_Task objective:_
Report every line below that has the string "ssid" in it.

START Supplied records

Definition wifi_check_ip : F X unit :=
  call (os_timer_disarm WiFiLinker) ;;
  addr <- ask (wifi_get_ip_info STATION_IF) ;;
  v <- ask wifi_station_get_connect_status ;;
  pmodify (λ w, w <| wifiStatus := u8 v |>) ;;
  (if (u8 v =? STATION_GOT_IP) && negb (addr =? 0) then linker 2000
   else
     retry ;; linker 500) ;;
  now <- pvar wifiStatus ;; last <- pvar lastWifiStatus ;;
  swhen (negb (now =? last)) (
    pmodify (λ w, w <| lastWifiStatus := now |>) ;;
    cb <- pvar wifiCb ;;
    match cb with Some f => run_cb f now | None => sret tt end).

(** [os_sprintf( field, "%s", s )] *)
Definition sprintf_s (b : list Z) (o : Z) (s : list Z) : option (list Z) := bsplice b o (s ++ [0]).

(** [ssid] and [pass] are the strings the arguments point to. *)
Definition WIFI_Connect (ssid pass : list Z) (cb : option fn) : F X unit :=
  call (wifi_set_opmode_current STATION_MODE) ;;
  pmodify (λ w, w <| wifiCb := cb |>) ;;
  conf <- slift (sprintf_s (replicate (Z.to_nat station_config_size) 0) o_ssid ssid) ;;
  conf <- slift (sprintf_s conf o_password pass) ;;
  call (wifi_station_set_config_current conf) ;;
  call (os_timer_disarm WiFiLinker) ;;
  linker 1000 ;;
  call wifi_station_connect.
End Wifi.

(** ** What a poll does *)

Section Laws.
Context `{Env} {X : Type} `{PW : Part X wifi_vars}.
Context (run_cb : fn -> Z -> F X unit).
Implicit Types s : sys X.

(** The looks at the status after the first one: the network is joined again as
    soon as one of them shows the failure it looks for. *)
Inductive retries : list event -> Prop :=
  | retry_wrong a : u8 a = STATION_WRONG_PASSWORD -> retries [Got wifi_station_get_connect_status a; Do wifi_station_connect]
  | retry_no_ap a b : u8 a <> STATION_WRONG_PASSWORD -> u8 b = STATION_NO_AP_FOUND ->
      retries [Got wifi_station_get_connect_status a; Got wifi_station_get_connect_status b; Do wifi_station_connect]
  | retry_fail a b c : u8 a <> STATION_WRONG_PASSWORD -> u8 b <> STATION_NO_AP_FOUND -> u8 c = STATION_CONNECT_FAIL ->
      retries [Got wifi_station_get_connect_status a; Got wifi_station_get_connect_status b;
               Got wifi_station_get_connect_status c; Do wifi_station_connect]
  | retry_none a b c : u8 a <> STATION_WRONG_PASSWORD -> u8 b <> STATION_NO_AP_FOUND -> u8 c <> STATION_CONNECT_FAIL ->
      retries [Got wifi_station_get_connect_status a; Got wifi_station_get_connect_status b;
               Got wifi_station_get_connect_status c].

(** With an address the next poll is two seconds away, without one half a second. *)
Definition poll_log (addr v : Z) (l : list event) : Prop :=
  exists retry ms,
    l = [Do (os_timer_disarm WiFiLinker); Got (wifi_get_ip_info STATION_IF) addr; Got wifi_station_get_connect_status v]
        ++ retry ++ [Do (os_timer_setfn WiFiLinker fp_wifi_check_ip); Do (os_timer_arm WiFiLinker ms 0)] /\
    if (u8 v =? STATION_GOT_IP) && negb (addr =? 0) then retry = [] /\ ms = 2000 else retries retry /\ ms = 500.

(** The state in which the callback runs, or the poll ends. *)
Record polled s (v : Z) s1 : Prop := {
  polled_log : exists addr l, poll_log addr v l /\ log s1 = log s ++ l;
  polled_mem : mem s1 = mem s;
  polled_st : st s1 = set_part (mk_wifi (wifiCb (part (st s))) (u8 v) (u8 v)) (st s) }.

Definition report f (v : Z) s1 : option (unit * sys X) :=
  match f with Some f => run_cb f (u8 v) s1 | None => Some (tt, s1) end.
Lemma deliver_publish_tame m n : tame (deliver_publish m n).
Proof.
  unfold deliver_publish. intros w a w'.
  destruct (mqtt_get_publish_topic m (u16 n)) as [[t tl]|] eqn:Et; [|discriminate]. rewrite (sbind_lift _ (t, tl)) by done.
  destruct (mqtt_get_publish_data m (u16 n)) as [[d dl]|] eqn:Ed; [|discriminate]. rewrite (sbind_lift _ (d, dl)) by done.
  revert w a w'. change (tame (cb <- get dataCb ;; swhen cb (emit (EDataCb (view m t tl) tl (view m d dl) dl)))).
  apply tame_bind; [apply tame_get|intros b]. apply tame_when, tame_emit. split.
  - intros Hn. by apply (topic_buffer m m (u16 n)).
  - by apply (data_buffer m m (u16 n)).
Qed.
#[export] Hint Resolve deliver_publish_tame : tame.
Lemma recv_message_tame t q i b : tame (recv_message t q i b). Proof. unfold recv_message. tame. Qed.
#[export] Hint Resolve recv_message_tame : tame.
Lemma recv_connected_tame p n t q i b : tame (recv_connected p n t q i b). Proof. unfold recv_connected. tame. Qed.
Lemma recv_connack_tame ty : tame (recv_connack ty). Proof. unfold recv_connack. tame. Qed.
#[export] Hint Resolve recv_connected_tame recv_connack_tame : tame.
Lemma recv_round_tame p n : tame (recv_round p n). Proof. unfold recv_round. tame. Qed.
#[export] Hint Resolve recv_round_tame : tame.
Lemma recv_rounds_tame fuel : forall p n, tame (recv_rounds fuel p n).
Proof. induction fuel as [|fuel IH]; intros p n; cbn [recv_rounds]; tame. Qed.
#[export] Hint Resolve recv_rounds_tame : tame.
Lemma recv_tame fuel p n : tame (mqtt_tcpclient_recv fuel p n). Proof. unfold mqtt_tcpclient_recv. tame. Qed.
Lemma timer_tame : tame mqtt_timer. Proof. unfold mqtt_timer. tame. Qed.
Lemma sent_tame : tame mqtt_tcpclient_sent_cb. Proof. unfold mqtt_tcpclient_sent_cb. tame. Qed.
Lemma discon_tame : tame mqtt_tcpclient_discon_cb. Proof. unfold mqtt_tcpclient_discon_cb. tame. Qed.
Lemma connect_cb_tame : tame mqtt_tcpclient_connect_cb. Proof. unfold mqtt_tcpclient_connect_cb. tame. Qed.
Lemma recon_tame : tame mqtt_tcpclient_recon_cb. Proof. unfold mqtt_tcpclient_recon_cb. tame. Qed.
Lemma enqueue_tame p0 c0 fuel d n b l : tame (enqueue p0 c0 fuel d n b l).
Proof. revert b l. induction fuel as [|fuel IH]; intros b l; cbn [enqueue]; tame. Qed.
#[export] Hint Resolve recv_tame timer_tame sent_tame discon_tame connect_cb_tame recon_tame enqueue_tame : tame.
Lemma enqueue_outbound_tame p0 c0 st l : tame (enqueue_outbound p0 c0 st l). Proof. unfold enqueue_outbound. tame. Qed.
#[export] Hint Resolve enqueue_outbound_tame : tame.
Lemma publish_tame p0 c0 st l t d n q r : tame (MQTT_Publish p0 c0 st l t d n q r). Proof. unfold MQTT_Publish. tame. Qed.
Lemma subscribe_tame p0 c0 st l t q : tame (MQTT_Subscribe p0 c0 st l t q). Proof. unfold MQTT_Subscribe. tame. Qed.
Lemma unsubscribe_tame p0 c0 st l t : tame (MQTT_UnSubscribe p0 c0 st l t). Proof. unfold MQTT_UnSubscribe. tame. Qed.
Lemma ping_tame p0 c0 st l : tame (MQTT_Ping p0 c0 st l). Proof. unfold MQTT_Ping. tame. Qed.
Lemma connect_tame ep : tame (MQTT_Connect ep). Proof. unfold MQTT_Connect. tame. Qed.
Lemma disconnect_tame : tame MQTT_Disconnect. Proof. unfold MQTT_Disconnect. tame. Qed.
Lemma deletereq_tame : tame MQTT_DeleteClient. Proof. unfold MQTT_DeleteClient. tame. Qed.
#[export] Hint Resolve publish_tame subscribe_tame unsubscribe_tame ping_tame connect_tame disconnect_tame deletereq_tame : tame.
Lemma connected_tame p0 c0 st l : tame (mqttConnectedCb p0 c0 st l). Proof. unfold mqttConnectedCb. tame. Qed.
#[export] Hint Resolve connected_tame : tame.

Lemma run_get {A B} (f : MQTT_Client -> A) (k : A -> M B) w : sbind (get f) k w = k (f (cl w)) w.
Proof. done. Qed.

(** A client that is not deleted. *)
Lemma handle_tame p0 c0 st l ep i w w' :
  handle p0 c0 st l ep i w = Some (tt, w') -> connState (cl w) <> MQTT_DELETED -> tame_step w w'.
Proof.
  intros E Hd. destruct i; cbn [handle] in E; try (revert E; match goal with |- ?m _ = _ -> _ => assert (T : tame m) by tame end; apply T).
  unfold MQTT_Task in E. rewrite (run_get connState) in E.
  revert E. destruct (connState (cl w)); [..|done]; match goal with |- ?m _ = _ -> _ => assert (T : tame m) by tame end; apply T.
Qed.

(** ** Nothing the program does is undefined *)

Definition undeleted (st : tConnState) : Prop := st <> MQTT_DELETING /\ st <> MQTT_DELETED.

END Supplied records

_Solution to this exercise:_
(** [ssid] and [pass] are the strings the arguments point to. *)
Definition WIFI_Connect (ssid pass : list Z) (cb : option fn) : F X unit :=
  conf <- slift (sprintf_s (replicate (Z.to_nat station_config_size) 0) o_ssid ssid) ;;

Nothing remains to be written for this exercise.